------ Excerpted data
(* ===== verification/CaptureEnergyFacts.v ===== *)
(** CaptureEnergyFacts: the energy clock measures the samples, whatever the
    blocks they arrive in; what it answers about a range is what its hops say;
    an anchor followed by the merge gap of quiet never changes again. *)

From S2P Require Import Prelude.
From S2P Require Import LedgerIdentity.
From S2P Require Import LedgerSpans.
From S2P Require Import CaptureEvidence.
From S2P Require Import CaptureEnergy.
#[local] Open Scope Z_scope.

#[local] Notation len l := (Z.of_nat (length l)).

(* ------------------------------------------------------------------ *)
(** ** The reference clock

    What the clock should hold for a list of samples: one hop per chunk of
    [hop_size] samples, the last chunk possibly shorter. *)

Fixpoint chunks (fuel : nat) (h : nat) (samples : list F32) : list (list F32) :=
  match fuel, samples with
  | S fuel, _ :: _ => take h samples :: chunks fuel h (drop h samples)
  | _, _ => []
  end.

Definition zero_run (run : Z) (samples : list F32) : Z := foldl note_zero_run run samples.

Definition reaches (min_run run : Z) (samples : list F32) : bool := (note_samples min_run (run, false) samples).2.

Definition hop_min_run (hop_size : Z) : Z := (hop_size * 50 * DIGITAL_ZERO_RUN_MS + 999) / 1000.

Section reference.
  Context (block_rms : list F32 → F32) (min_run : Z).

Fixpoint clock_hops (run start : Z) (cs : list (list F32)) : list EnergyHop :=
    match cs with
    | [] => []
    | c :: cs =>
        mkHop start (start + len c) (block_rms c) (reaches min_run run c)
          :: clock_hops (zero_run run c) (start + len c) cs
    end.

Fixpoint first_invalid (start : Z) (cs : list (list F32)) : option Z :=
    match cs with
    | [] => None
    | c :: cs => if 0 <? nonfinite_count c then Some start else first_invalid (start + len c) cs
    end.

Definition reference_clock (cs : list (list F32)) : SessionEnergyClock :=
    mkClock (clock_hops 0 0 cs) (len (concat cs)) (first_invalid 0 cs).
(* ===== verification/LedgerCoverage.v ===== *)
(** LedgerCoverage: what the terminal seal knows about uncovered speech
    (core/pipeline/acoustic_ledger.rs, [assess_seal_coverage],
    [record_seal_coverage], the pending text recoveries and
    [terminal_finality]).

    The receipt compares two sets of samples on the capture clock: the speech
    an authenticated observer measured and the audio of the committed
    occurrences, less the occurrences that still owe a recovery.  The theorems
    relate the interval arithmetic of the code to those sets. *)

From S2P Require Import Prelude.
From S2P Require Import LedgerIdentity.
From S2P Require Import LedgerSpans.
From S2P Require Import CaptureEvidence.
From S2P Require Import LedgerState.
#[local] Open Scope Z_scope.

(* ------------------------------------------------------------------ *)
(** ** Text debt *)

Definition require_text_recovery (L : AcousticLedger) (o : OccurrenceIdentity)
    : bool * AcousticLedger :=
  if negb (is_qualified L o) || is_sealed L o
     || complete_decode_covers (lg_complete_decode_spans L) o
  then (false, L)
  else (true, L <| lg_pending_text_recovery ::= union {[ o ]} |>).

Definition text_recovery_pending (L : AcousticLedger) (o : OccurrenceIdentity) : bool :=
  bool_decide (o ∈ lg_pending_text_recovery L)
  && negb (complete_decode_covers (lg_complete_decode_spans L) o).

Definition in_capture (sess : string) (epoch : Z) (o : OccurrenceIdentity) : bool :=
  String.eqb (session o) sess && (capture_epoch o =? epoch).

Definition pending_text_recoveries (L : AcousticLedger) (sess : string) (epoch : Z)
    : list OccurrenceIdentity :=
  List.filter (λ o, in_capture sess epoch o
                    && negb (complete_decode_covers (lg_complete_decode_spans L) o))
    (btree_elements (lg_pending_text_recovery L)).

(* ------------------------------------------------------------------ *)
(** ** Interval arithmetic *)

(** The lexicographic order of [(u64, u64)], used by [sort_unstable]. *)
Definition pair_le (a b : Z * Z) : Prop := a.1 < b.1 ∨ (a.1 = b.1 ∧ a.2 <= b.2).

#[global] Instance pair_le_dec a b : Decision (pair_le a b).
Proof. unfold pair_le; apply _. Defined.

(** The merging loop; [cur] is the element [merged.last_mut()] would update. *)
Fixpoint merge_from (cur : Z * Z) (l : list (Z * Z)) : list (Z * Z) :=
  match l with
  | [] => [cur]
  | (start, end_) :: l' =>
      if start <=? cur.2 then merge_from (cur.1, Z.max cur.2 end_) l'
      else cur :: merge_from (start, end_) l'
  end.

Definition merged_ranges (ranges : list (Z * Z)) : list (Z * Z) :=
  match merge_sort pair_le (List.filter (λ '(start, end_), start <? end_) ranges) with
  | [] => []
  | r :: l => merge_from r l
  end.

(** One debt occurrence punched out of the retained pieces. *)
Definition punch_out (o : OccurrenceIdentity) (piece : Z * Z) : list (Z * Z) :=
  let '(start, end_) := piece in
  if (sample_end o <=? start) || (end_ <=? sample_start o) then [(start, end_)]
  else
    (if start <? sample_start o then [(start, sample_start o)] else [])
    ++ (if sample_end o <? end_ then [(sample_end o, end_)] else []).

Definition subtract_debt (debt : list OccurrenceIdentity) (committed : list (Z * Z))
    : list (Z * Z) :=
  flat_map (λ range,
    fold_left (λ pieces o, flat_map (punch_out o) pieces) debt [range]) committed.

(** The gaps of one speech range, walking the covered pieces with a cursor. *)
Fixpoint uncovered_in (cursor speech_end : Z) (covered : list (Z * Z)) : list (Z * Z) :=
  match covered with
  | [] => if cursor <? speech_end then [(cursor, speech_end)] else []
  | (covered_start, covered_end) :: rest =>
      if (covered_end <=? cursor) || (speech_end <=? covered_start)
      then uncovered_in cursor speech_end rest
      else
        let gap := if cursor <? covered_start
                   then [(cursor, Z.min covered_start speech_end)] else [] in
        let cursor' := Z.min (Z.max cursor covered_end) speech_end in
        if speech_end <=? cursor' then gap
        else gap ++ uncovered_in cursor' speech_end rest
  end.

Definition uncovered_speech (speech covered : list (Z * Z)) : list (Z * Z) :=
  flat_map (λ '(start, end_), uncovered_in start end_ covered) speech.

Definition range_len (r : Z * Z) : Z := sat_sub r.2 r.1.
Definition total_len (l : list (Z * Z)) : Z := zsum (map range_len l).
Definition max_len (l : list (Z * Z)) : Z := foldr Z.max 0 (map range_len l).

(* ------------------------------------------------------------------ *)
(** ** The receipt *)

Definition SILERO_BOUNDARIES_PRODUCER : string := "silero_boundaries".

Definition coverage_refuse (L : AcousticLedger) (sess : string) (epoch : Z)
    (speech : AcousticSpeechEvidence) (threshold : Z) (gap : AcousticEvidenceGap)
    : SealCoverageReceipt :=
  mkCoverageReceipt sess epoch (lg_capture_rate_hz L) 0 0 [] 0 threshold
    (Unavailable gap) (se_producer speech) (availability_as_str (se_availability speech)) None.

Definition gap_of_availability (a : AcousticAvailability) : AcousticEvidenceGap :=
  match a with
  | AvIdentityMismatch => GapIdentityMismatch
  | AvInvalidMeasurement _ => GapInvalidMeasurement
  | Discontinuous _ => GapPartialObservation
  | NotObserved | Observed _ => GapNotObserved
  end.

(** Every check that can leave a take without an authenticated measurement, in
    the order of the code; [inr] carries the observed extent. *)
Definition measurement_gap (L : AcousticLedger) (sess : string) (epoch : Z)
    (speech : AcousticSpeechEvidence) : AcousticEvidenceGap + Z :=
  if negb (identity_matches (se_identity speech) sess epoch) then inl GapIdentityMismatch
  else
    match observed_samples (se_availability speech) with
    | None => inl (gap_of_availability (se_availability speech))
    | Some observed =>
      if existsb (λ r, negb (String.eqb (tr_session r) sess)
                       || negb (tr_capture_epoch r =? epoch)) (se_ranges speech)
      then inl GapIdentityMismatch
      else if negb (String.eqb (se_producer speech) CAPTURE_ENERGY_PRODUCER
                    || String.eqb (se_producer speech) SILERO_BOUNDARIES_PRODUCER)
              || existsb (λ r, tr_sample_end r <=? tr_sample_start r) (se_ranges speech)
      then inl GapInvalidMeasurement
      else inr observed
    end.
#[global] Arguments decide_observation : simpl never.
#[global] Arguments decide_manual_edit : simpl never.
#[global] Arguments decide_held : simpl never.
#[global] Arguments decide_new : simpl never.
#[global] Arguments record_layer_decision : simpl never.
#[global] Arguments keep_visible_unanchored : simpl never.
#[global] Arguments refuse_replacement : simpl never.
#[global] Arguments admit_observation : simpl never.
#[global] Arguments settle_text_debt : simpl never.
Lemma output_occurrences_spec outputs o :
  NoDup (output_occurrences outputs) ∧
  (o ∈ output_occurrences outputs ↔
   existsb (λ output, bool_decide (occurrence (ws_observation output) = o)) outputs = true).
Proof.
  unfold output_occurrences.
  assert (Hg : ∀ outputs seen, NoDup seen →
    let l := foldl (λ seen output, let o := occurrence (ws_observation output) in
      if bool_decide (o ∈ seen) then seen else seen ++ [o]) seen outputs in
    NoDup l ∧ (o ∈ l ↔ o ∈ seen ∨
      existsb (λ output, bool_decide (occurrence (ws_observation output) = o)) outputs = true)).
  { clear. induction outputs as [|w outputs IH]; intros seen Hn; simpl.
    { split; [done|]. naive_solver. }
    case_bool_decide as Hin.
    - destruct (IH seen Hn) as [H1 H2]. split; [done|]. rewrite H2. case_bool_decide; simpl; naive_solver.
    - destruct (IH (seen ++ [occurrence (ws_observation w)])) as [H1 H2].
      { apply NoDup_app. split; [done|]. split; [|apply NoDup_singleton].
        intros x Hx Hx'. apply list_elem_of_singleton in Hx'. by subst. }
      split; [done|]. rewrite H2, elem_of_app, list_elem_of_singleton.
      case_bool_decide; simpl; naive_solver. }
  destruct (Hg outputs [] ltac:(constructor)) as [H1 H2]. split; [done|]. rewrite H2.
  split; [intros [H|H]; [by apply not_elem_of_nil in H|done]|auto].
Qed.

Lemma index_slot_outputs_lookup i os m o :
  NoDup os →
  default [] (index_slot_outputs i os m !! o) =
  default [] (m !! o) ++ (if bool_decide (o ∈ os) then [i] else []).
Proof.
  unfold index_slot_outputs. revert m. induction os as [|o' os IH]; intros m Hn; simpl.
  - by rewrite app_nil_r.
  - apply NoDup_cons in Hn as [Ho' Hn]. rewrite IH by done.
    destruct (decide (o' = o)) as [->|Hne].
    + rewrite lookup_insert_eq. simpl. rewrite (bool_decide_false (o ∈ os)) by done.
      rewrite bool_decide_true by (by left). by rewrite app_nil_r.
    + rewrite lookup_insert_ne by done. f_equal.
      assert (o ∈ o' :: os ↔ o ∈ os) as Hiff by (rewrite elem_of_cons; naive_solver).
      by rewrite (bool_decide_ext _ _ Hiff).
Qed.

Lemma record_slot_operation_index_ok L r : index_ok L → index_ok (record_slot_operation L r).
Proof.
  intros Hok o. unfold record_slot_operation. simpl.
  destruct (output_occurrences_spec (so_outputs r) o) as [Hn Hin].
  rewrite index_slot_outputs_lookup by done. rewrite Hok, positions_from_app. f_equal.
  simpl. unfold touches. case_bool_decide as Ho.
  - apply Hin in Ho. by rewrite Ho.
  - destruct (existsb _ _); [|done]. destruct Ho. by apply Hin.
Qed.

Lemma receipt_source_ranges_touches r slot x :
  receipt_source_ranges r slot = Some x → touches (occurrence (ws_observation slot)) r = true.
Proof.
  unfold receipt_source_ranges, touches. destruct (existsb _ (so_outputs r)) eqn:He; [|done].
  intros _. apply existsb_true in He as (w & Hw & He). zbool. subst w.
  apply existsb_true. exists slot. split; [done|]. by rewrite bool_decide_true.
Qed.

Lemma find_map_app {A B} (f : A → option B) l1 l2 :
  find_map f (l1 ++ l2) = match find_map f l1 with Some y => Some y | None => find_map f l2 end.
Proof. induction l1 as [|x l1 IH]; simpl; [done|]. by destruct (f x). Qed.

Lemma find_map_positions (g : SlotOperationReceipt → option (list OccurrenceIdentity)) o l :
  (∀ r x, g r = Some x → touches o r = true) →
  ∀ (all : list SlotOperationReceipt) k, (∀ i, (i < length l)%nat → all !! (k + i)%nat = l !! i) →
  find_map (λ p, r ← all !! p; g r) (rev (positions_from k o l)) = find_map g (rev l).
Proof.
  intros Hg all. induction l as [|r l IH] using rev_ind; intros k Hall; simpl; [done|].
  rewrite positions_from_app, !rev_app_distr. simpl.
  rewrite length_app in Hall. simpl in Hall.
  assert (IHl : find_map (λ p, r ← all !! p; g r) (rev (positions_from k o l)) = find_map g (rev l)).
  { apply IH. intros i Hi. rewrite Hall by lia. by rewrite lookup_app_l. }
  assert (Hr : all !! (k + length l)%nat = Some r).
  { rewrite Hall by lia. by rewrite list_lookup_middle. }
  destruct (touches o r) eqn:Ht; simpl.
  - rewrite Hr. simpl. by destruct (g r).
  - destruct (g r) as [x|] eqn:Hx; [|done]. apply Hg in Hx. congruence.
Qed.

(** for every history of slot operations the per-occurrence index answers
    the source ranges of a slot exactly as a reverse scan of the whole history. *)
Theorem slot_index_equivalence receipts slot :
  let L := fold_left record_slot_operation receipts ledger_new in
  slot_source_ranges_indexed L slot = slot_source_ranges_by_scan L slot.
Proof.
  intros L. assert (Hok : index_ok L).
  { unfold L. clear L. assert (H0 : index_ok ledger_new) by done. revert H0.
    generalize ledger_new. induction receipts as [|r rs IH]; intros L HL; simpl; [done|].
    by apply IH, record_slot_operation_index_ok. }
  unfold slot_source_ranges_indexed, slot_source_ranges_by_scan. rewrite Hok. f_equal.
  apply (find_map_positions (λ receipt, receipt_source_ranges receipt slot)); [|done].
  intros r x. apply receipt_source_ranges_touches.
Qed.
Lemma collect_seals_some L l :
  (∀ o, o ∈ l → is_Some (lg_seals L !! o)) →
  ∃ seals, collect_seals L l = Some seals ∧
    Forall2 (λ o s, lg_seals L !! o = Some s) l seals.
Proof.
  induction l as [|o l IH]; intros Hs; simpl; [by exists []|].
  destruct (Hs o) as [s Hso]; [by left|]. destruct IH as (rest & -> & Hf).
  { intros x Hx. apply Hs. by right. }
  rewrite Hso. simpl. exists (s :: rest). split; [done|]. by constructor.
Qed.

(** The qualified occurrences of a capture, in capture order. *)
Definition epoch_evidence (L : AcousticLedger) (sess : string) (epoch : Z)
    : list OccurrenceIdentity :=
  List.filter (in_capture sess epoch) (btree_keys (lg_evidence L)).

Lemma elem_filter {A} (p : A → bool) l x : x ∈ List.filter p l ↔ x ∈ l ∧ p x = true.
Proof. rewrite !list_elem_of_In. apply filter_In. Qed.

Lemma epoch_evidence_spec L sess epoch o :
  o ∈ epoch_evidence L sess epoch ↔ in_capture sess epoch o = true ∧ is_Some (lg_evidence L !! o).
Proof. unfold epoch_evidence. rewrite elem_filter, btree_keys_spec. tauto. Qed.

(** a terminal seal succeeds only over a capture that owes no text and whose
    coverage is not known to be incomplete or unavailable, and then every
    qualified occurrence of the capture holds its own seal and is named, in
    capture order, by the receipt, which the ledger keeps; no seal held before
    is changed, and a refusal adds no terminal receipt. *)
Theorem seal_terminal_complete L now sess epoch :
  let '(L', result) := seal_terminal L now sess epoch in
  (∀ o s, lg_seals L !! o = Some s → lg_seals L' !! o = Some s) ∧
  match result with
  | inl _ => lg_terminal_seals L' = lg_terminal_seals L
  | inr r =>
      pending_text_recoveries L sess epoch = [] ∧
      (∀ c, coverage_of L sess epoch = Some c → cr_status c ≠ Incomplete ∧
         unavailable_reason (cr_status c) = None) ∧
      r ∈ lg_terminal_seals L' ∧ sl_scope r = ScopeTerminal ∧
      sl_sealed_occurrences r = epoch_evidence L sess epoch ∧
      (∀ o, in_capture sess epoch o = true → is_Some (lg_evidence L !! o) →
         is_Some (lg_seals L' !! o))
  end.
Proof.
  unfold seal_terminal.
  case_bool_decide as Hp; cbn [negb]; [|done].
  match goal with |- context [if ?b then (L, inl CoverageIncomplete) else _] => destruct b eqn:Hcov end;
    [done|].
  change (List.filter (in_capture sess epoch) (btree_keys (lg_evidence L)))
    with (epoch_evidence L sess epoch).
  destruct (epoch_evidence L sess epoch) as [|first rest] eqn:He; [done|].
  rewrite <- He. set (l := epoch_evidence L sess epoch) in *.
  pose proof (seal_each_step L l) as Hstep. pose proof (seal_each_sealed L l) as Hsealed.
  destruct (seal_each L l) as [L1 [refusal|]] eqn:Hl; simpl in Hstep, Hsealed.
  { split; [apply Hstep|apply Hstep]. }
  specialize (Hsealed eq_refl).
  destruct (collect_seals_some L1 l Hsealed) as (seals & -> & Hf).
  set (receipt := mkSeal _ _ _ _ _ _ _ _ _).
  assert (Hall : ∀ o, in_capture sess epoch o = true → is_Some (lg_evidence L !! o) →
    is_Some (lg_seals L1 !! o)).
  { intros o Ho Hev. apply Hsealed, epoch_evidence_spec. done. }
  assert (Hc : ∀ c, coverage_of L sess epoch = Some c → cr_status c ≠ Incomplete ∧
         unavailable_reason (cr_status c) = None).
  { intros c. unfold coverage_of. destruct (lg_latest_seal_coverage L) as [c'|]; [|done].
    destruct (String.eqb (cr_session_id c') sess && (cr_capture_epoch c' =? epoch)) eqn:Hm; [|done].
    intros [= ->]. simpl in Hcov. apply orb_false_iff in Hcov as [H1 H2].
    apply bool_decide_eq_false in H1, H2. split; [done|].
    destruct (unavailable_reason (cr_status c)); [|done]. by destruct H2. }
  case_bool_decide as Hr; (split; [apply Hstep|]); split_and!; try done.
  simpl. apply elem_of_app. right. by apply list_elem_of_singleton.
Qed.
(* ===== verification/LedgerEvidence.v ===== *)
(** LedgerEvidence: when a region of audio counts as speech, and what its
    words may cite (core/pipeline/acoustic_ledger.rs: calibration, [qualify],
    the acoustic serial, word ownership by pin, word receipts, [compose],
    derivations and the authority of cumulative finals).

    A float is its IEEE-754 bit pattern, decoded for comparison.  SHA-256 is a
    parameter: a function from bytes to bytes. *)

From S2P Require Import Prelude.
From S2P Require Import Text.
From S2P Require Import GroupAlignment.
From S2P Require Import LedgerIdentity.
From S2P Require Import LedgerSpans.
From S2P Require Import LedgerState.
From S2P Require Import LedgerCoverage.
From S2P Require Import LedgerDecision.
From Stdlib Require Import Floats.SpecFloat.
#[local] Open Scope Z_scope.
#[local] Open Scope mach_scope.

(* ------------------------------------------------------------------ *)
(** ** Binary64 *)

(** The number a 64-bit pattern denotes. *)
Definition f64_of_bits (b : Z) : spec_float :=
  let sign := Z.testbit b 63 in
  let e := Z.land (Z.shiftr b 52) 2047 in
  let m := Z.land b (2 ^ 52 - 1) in
  if e =? 2047 then (if m =? 0 then S754_infinity sign else S754_nan)
  else if e =? 0 then
    match m with Zpos p => S754_finite sign p (-1074) | _ => S754_zero sign end
  else
    match m + 2 ^ 52 with Zpos p => S754_finite sign p (e - 1075) | _ => S754_nan end.

(** [a < b] on [f64]; false when either is NaN. *)
Definition f64_lt (a b : Z) : bool := SFltb (f64_of_bits a) (f64_of_bits b).

(* ------------------------------------------------------------------ *)
(** ** Evidence and serials *)

Record EnergyCalibration := mkCalibration {
  cal_version : string;
  cal_min_energy_integral : Z;
  cal_min_valley_samples : Z
}.

Record AcousticEvidence := mkEvidence {
  ev_occurrence : OccurrenceIdentity;
  ev_duration_ms : Z;
  ev_energy_integral : Z;
  ev_mean_rms_dbfs : Z;
  ev_peak_dbfs : Z;
  ev_vad_open_sample : option Z;
  ev_vad_close_sample : option Z;
  ev_calibration_version : string
}.

Inductive AdmissionRefusal :=
  | RegionZeroWidth | BelowCalibratedEnergy | VadDidNotOpen | CalibrationMismatch.

Definition admission_refusal_as_str (r : AdmissionRefusal) : string :=
  match r with
  | RegionZeroWidth => "zero_width"
  | BelowCalibratedEnergy => "below_calibrated_energy"
  | VadDidNotOpen => "vad_did_not_open"
  | CalibrationMismatch => "calibration_mismatch"
  end.

Inductive AdmissionReceipt :=
  | Qualified (o : OccurrenceIdentity) (serial : AcousticSerial)
  | AdmissionRefused (o : OccurrenceIdentity) (reason : AdmissionRefusal).

Definition admission_is_qualified (r : AdmissionReceipt) : bool :=
  match r with Qualified _ _ => true | AdmissionRefused _ _ => false end.

Definition admission_serial (r : AdmissionReceipt) : option AcousticSerial :=
  match r with Qualified _ serial => Some serial | AdmissionRefused _ _ => None end.

Definition ACOUSTIC_SERIAL_VERSION : Z := 1.
Definition ACOUSTIC_SERIAL_DOMAIN : string := "codescribe.acoustic-serial.v1".

Definition boundary (sample : option Z) : string :=
  match sample with Some value => show_u64 value | None => "none" end.

(** The lines before the last. *)
Definition canonical_lines (e : AcousticEvidence) : list string :=
  [ACOUSTIC_SERIAL_DOMAIN; show_u64 ACOUSTIC_SERIAL_VERSION;
   session (ev_occurrence e); show_u64 (capture_epoch (ev_occurrence e));
   show_u64 (sample_start (ev_occurrence e)); show_u64 (sample_end (ev_occurrence e));
   show_u64 (ev_duration_ms e); show_u64 (ev_energy_integral e);
   show_u64 (ev_mean_rms_dbfs e); show_u64 (ev_peak_dbfs e);
   boundary (ev_vad_open_sample e); boundary (ev_vad_close_sample e)].

Definition canonical_input (e : AcousticEvidence) : string :=
  join_lines (canonical_lines e ++ [ev_calibration_version e]).

(** [format!("{byte:02x}")]. *)
Definition hex_digit (n : Z) : Ascii.ascii :=
  Ascii.ascii_of_N (Z.to_N (if n <? 10 then 48 + n else 87 + n)).

Definition hex_byte (b : Z) : string :=
  String (hex_digit (b `div` 16)) (String (hex_digit (b `mod` 16)) "").

Section serial.
Context (sha256 : string → list Z).

Definition digest_of (e : AcousticEvidence) : string :=
  String.concat "" (map hex_byte (sha256 (canonical_input e))).

Definition mint (e : AcousticEvidence) : AcousticSerial :=
  mkSerial ACOUSTIC_SERIAL_VERSION (digest_of e) (ev_occurrence e) (ev_duration_ms e)
    (ev_energy_integral e) (ev_mean_rms_dbfs e) (ev_peak_dbfs e) (ev_vad_open_sample e)
    (ev_vad_close_sample e) (ev_calibration_version e).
------------
All lines from the opening of the records through the line where "(drop h samples)" occurs are to be output verbatim. No other line belongs in the answer.

> [Worked solution]
(* ===== verification/CaptureEnergyFacts.v ===== *)
(** CaptureEnergyFacts: the energy clock measures the samples, whatever the
    blocks they arrive in; what it answers about a range is what its hops say;
    an anchor followed by the merge gap of quiet never changes again. *)

From S2P Require Import Prelude.
From S2P Require Import LedgerIdentity.
From S2P Require Import LedgerSpans.
From S2P Require Import CaptureEvidence.
From S2P Require Import CaptureEnergy.
#[local] Open Scope Z_scope.

#[local] Notation len l := (Z.of_nat (length l)).

(* ------------------------------------------------------------------ *)
(** ** The reference clock

    What the clock should hold for a list of samples: one hop per chunk of
    [hop_size] samples, the last chunk possibly shorter. *)

Fixpoint chunks (fuel : nat) (h : nat) (samples : list F32) : list (list F32) :=
  match fuel, samples with
  | S fuel, _ :: _ => take h samples :: chunks fuel h (drop h samples)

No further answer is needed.